**Data extract**
(** * StudentRoutineApp: the schedule derivation and the persisted preferences

    A shallow embedding of the [App] component: the two memoised
    derivations ([filteredSchedule], [groupedByDay]), the part of
    [renderSchedule] that decides which day sections are produced, and the
    handlers that talk to the secure store ([loadSavedData], [saveGroup],
    [toggleTheme], [changeGroup]).

    JavaScript strings are modelled as [string]; the object literal used as
    a dictionary in [groupedByDay] and the key-value store are [gmap]s. *)

From stdpp Require Import gmap strings list fin_maps sorting.
From Stdlib Require Import ZArith OrdersEx.

Local Open Scope string_scope.
Local Open Scope list_scope.

(** ** Data model *)

(** [ClassSchedule] of types.d.ts; every field is a string. *)
Record ClassSchedule : Type := mkClass {
  Day : string;
  Time : string;
  ClassType : string;
  ModuleCode : string;
  ModuleTitle : string;
  Lecturer : string;
  Group : string;
  Room : string
}.

#[global] Instance ClassSchedule_eq_dec : EqDecision ClassSchedule.
Proof. solve_decision. Defined.

Definition GROUPS : list string := ["L4CG1"; "L4CG2"; "L4CG3"; "L4CG4"].
Definition DAYS : list string := ["SUN"; "MON"; "TUE"; "WED"; "THU"; "FRI"].

Definition GROUP_STORAGE_KEY : string := "selected_group".
Definition THEME_STORAGE_KEY : string := "app_theme".
Definition set_prev_button_disabled (v : bool) (s : EmailViewer)
  : EmailViewer :=
  mkEmailViewer (ham_files s) (spam_files s) (current_mode s)
    (current_index s) (output s)
    (info_label s) (mode_button_description s) (mode_button_style s)
    v (next_button_disabled s).

Definition set_next_button_disabled (v : bool) (s : EmailViewer)
  : EmailViewer :=
  mkEmailViewer (ham_files s) (spam_files s) (current_mode s)
    (current_index s) (output s)
    (info_label s) (mode_button_description s) (mode_button_style s)
    (prev_button_disabled s) v.

(** [self.output.clear_output(wait=True)] and [print] inside
    [with self.output].  With [wait=True] the area is cleared when the next
    line arrives; every path prints after clearing, so clearing at once
    shows the same lines. *)
Definition clear_output (s : EmailViewer) : EmailViewer := set_output [] s.

Definition print (line : string) (s : EmailViewer) : EmailViewer :=
  set_output (output s ++ [line])%list s.

(** The two texts the info label takes. *)
Definition idle_label (color shown : string) : string :=
  "<b>Mode: <span style='color:" ++ color ++ "'>" ++ shown
  ++ "</span> | Click the button to load a random email</b>".

Definition email_label (type_color : string) (email_type : mode)
    (index total : Z) (file_name : string) : string :=
  "<b>Mode: <span style='color:" ++ type_color ++ "'>"
  ++ upper (mode_str email_type) ++ "</span> | "
  ++ "Email " ++ str_int (index + 1) ++ "/" ++ str_int total
  ++ " | <code>" ++ file_name ++ "</code></b>".

Definition __init__ (ham_files spam_files : list Path) : EmailViewer :=
  {| ham_files := ham_files;
     spam_files := spam_files;
     current_mode := ham;
     current_index := None;
     output := [];
     info_label := idle_label "green" "HAM";
     mode_button_description := "Switch to SPAM";
     mode_button_style := "info";
     prev_button_disabled := true;
     next_button_disabled := true |}.

Definition _get_current_file_list (self : EmailViewer) : list Path :=
  if mode_eqb (current_mode self) ham then ham_files self
  else spam_files self.

Definition _load_email_by_index (fs : filesystem) (index : Z)
    (self : EmailViewer) : result :=
  let file_list := _get_current_file_list self in
  if (index <? 0) || (index >=? len file_list) then Returned self
  else
    let self := set_current_index (Some index) self in
    match nth_error file_list (Z.to_nat index) with
    | None => Raised (IndexError "list index out of range") self
    | Some file_path =>
        let email_type := current_mode self in
        let type_color :=
          if mode_eqb email_type ham then "green" else "red" in
        let self := clear_output self in
        (* try: *)
        match open_read fs file_path with
        | inr content =>
            let file_name := name file_path in
            let total := len file_list in
            let self :=
              set_info_label
                (email_label type_color email_type index total file_name)
                self in
            let self := set_prev_button_disabled (index =? 0) self in
            let self :=
              set_next_button_disabled (index =? len file_list - 1) self in
            let self :=
              print ("Email Type: " ++ upper (mode_str email_type)) self in
            let self :=
              print ("File: " ++ file_name ++ " (Index: "
                     ++ str_int (index + 1) ++ "/" ++ str_int total ++ ")")
                self in
            let self := print (str_mul "=" 60) self in
            let self := print content self in
            let self := print (str_mul "=" 60) self in
            Returned self
        (* except Exception as e: *)
        | inl e => Returned (print ("Error reading file: " ++ str_exn e) self)
        end
    end.

Definition _toggle_mode (self : EmailViewer) : result :=
  let self :=
    if mode_eqb (current_mode self) ham then
      let self := set_current_mode spam self in
      let self := set_mode_button "Switch to HAM" "warning" self in
      set_info_label (idle_label "red" "SPAM") self
    else
      let self := set_current_mode ham self in
      let self := set_mode_button "Switch to SPAM" "info" self in
      set_info_label (idle_label "green" "HAM") self in
  let self := set_current_index None self in
  let self := set_prev_button_disabled true self in
  let self := set_next_button_disabled true self in
  Returned self.

Definition _load_random_email (fs : filesystem) (rnd : Z)
    (self : EmailViewer) : result :=
  let file_list := _get_current_file_list self in
  match randint rnd 0 (len file_list - 1) with
  | inl e => Raised e self
  | inr random_index => _load_email_by_index fs random_index self
  end.

Definition _load_previous_email (fs : filesystem) (self : EmailViewer)
  : result :=
  match current_index self with
  | Some i =>
      if i >? 0 then _load_email_by_index fs (i - 1) self
      else Returned self
  | None => Returned self
  end.

Definition _load_next_email (fs : filesystem) (self : EmailViewer)
  : result :=
  let file_list := _get_current_file_list self in
  match current_index self with
  | Some i =>
      if i <? len file_list - 1 then _load_email_by_index fs (i + 1) self
      else Returned self
  | None => Returned self
  end.

(** ** The controller as its presentation layer sees it *)

(** The two navigation flags are the enabled states of the buttons. *)
Definition has_previous (s : EmailViewer) : bool :=
  negb (prev_button_disabled s).

Definition has_next (s : EmailViewer) : bool :=
  negb (next_button_disabled s).

(** The operations of the controller, each with what it draws from
    outside: the number [random.randint] picks, the requested index. *)
Inductive operation : Type :=
| SwitchCategory
| LoadRandom (rnd : Z)
| LoadAt (index : Z)
| LoadPrevious
| LoadNext.

Definition run (fs : filesystem) (o : operation) (s : EmailViewer) : result :=
  match o with
  | SwitchCategory => _toggle_mode s
  | LoadRandom rnd => _load_random_email fs rnd s
  | LoadAt index => _load_email_by_index fs index s
  | LoadPrevious => _load_previous_email fs s
  | LoadNext => _load_next_email fs s
  end.

(** The objects a session can be in: the freshly built one, and whatever
    an operation leaves, be it by return or by exception, on whatever the
    disk holds at that moment. *)
Inductive reachable (h sp : list Path) : EmailViewer -> Prop :=
| reachable_init : reachable h sp (__init__ h sp)
| reachable_run fs o s :
    reachable h sp s -> reachable h sp (state_of (run fs o s)).

(** The invariant of the navigation state. *)
Definition index_valid (s : EmailViewer) : Prop :=
  match current_index s with
  | None => True
  | Some i => 0 <= i < len (_get_current_file_list s)
  end.

(** [loadPrevious] and [loadNext] as the specification words them. *)
Definition spec_loadPrevious (fs : filesystem) (s : EmailViewer) : result :=
  match current_index s with
  | None => Returned s
  | Some i =>
      if i =? 0 then Returned s else _load_email_by_index fs (i - 1) s
  end.

Definition spec_loadNext (fs : filesystem) (s : EmailViewer) : result :=
  let n := len (_get_current_file_list s) in
  match current_index s with
  | None => Returned s
  | Some i =>
      if i =? n - 1 then Returned s else _load_email_by_index fs (i + 1) s
  end.

(** Whether the stem of a catalogued file parses as an integer. *)
Definition numeric (int : string -> option Z) (p : Path) : bool :=
  match sort_key int p with
  | Int _ => true
  | Inf => false
  end.

Definition unparsable (int : string -> option Z) (p : Path) : bool :=
  negb (numeric int p).

(** [a <= b] on sort keys. *)
Definition key_le (a b : key) : Prop := key_lt b a = false.

Definition le_by {A : Type} (f : A -> key) (x y : A) : Prop :=
  key_le (f x) (f y).

(** What the catalog promises of the list [out] built from the files
    discovered in the order [raw]: the same files; keys ascending; numbered
    files ascending by their number; every file without a number behind
    every numbered one; the files without a number in discovery order. *)
Definition catalog_ordered (int : string -> option Z)
    (raw out : list Path) : Prop :=
  Permutation raw out
  /\ StronglySorted (le_by (sort_key int)) out
  /\ (forall i j p q a b,
        (i < j)%nat ->
        nth_error out i = Some p -> nth_error out j = Some q ->
        int (stem p) = Some a -> int (stem q) = Some b -> a <= b)
  /\ (forall i j p q,
        nth_error out i = Some p -> nth_error out j = Some q ->
        numeric int p = true -> numeric int q = false -> (i < j)%nat)
  /\ filter (unparsable int) out = filter (unparsable int) raw.

(** The other category. *)
Definition other_mode (m : mode) : mode :=
  match m with
  | ham => spam
  | spam => ham
  end.

(** A directory path that does not exist ([os.stat] answers that there
    is no such entry), and one that exists and holds no entry. *)
Definition missing (fs : filesystem) (p : Path) : Prop :=
  exists msg, stat fs p = Absent msg.

Definition empty_dir (fs : filesystem) (p : Path) : Prop :=
  exists n, stat fs p = Found (Dir n []).

(** A small disk: three numbered mails, one of them unreadable, a mail
    with a name that is no number, and an empty directory. *)
Definition disk : filesystem :=
  Dir "" [Dir "data"
            [Dir "ham" [File "3.txt" (inl "three");
                        File "abc.txt" (inl "letters");
                        File "1.txt" (inl "one");
                        Dir "more" [File "2.txt" (inr "Permission denied")]];
             Dir "empty" []]].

**Aim of the exercise**
Above are the records; please copy exactly their first line and each line after it through the line containing "ModuleCode : string;", and no line after that.

**Response**
(** * StudentRoutineApp: the schedule derivation and the persisted preferences

    A shallow embedding of the [App] component: the two memoised
    derivations ([filteredSchedule], [groupedByDay]), the part of
    [renderSchedule] that decides which day sections are produced, and the
    handlers that talk to the secure store ([loadSavedData], [saveGroup],
    [toggleTheme], [changeGroup]).

    JavaScript strings are modelled as [string]; the object literal used as
    a dictionary in [groupedByDay] and the key-value store are [gmap]s. *)

From stdpp Require Import gmap strings list fin_maps sorting.
From Stdlib Require Import ZArith OrdersEx.

Local Open Scope string_scope.
Local Open Scope list_scope.

(** ** Data model *)

(** [ClassSchedule] of types.d.ts; every field is a string. *)
Record ClassSchedule : Type := mkClass {
  Day : string;
  Time : string;
  ClassType : string;
  ModuleCode : string;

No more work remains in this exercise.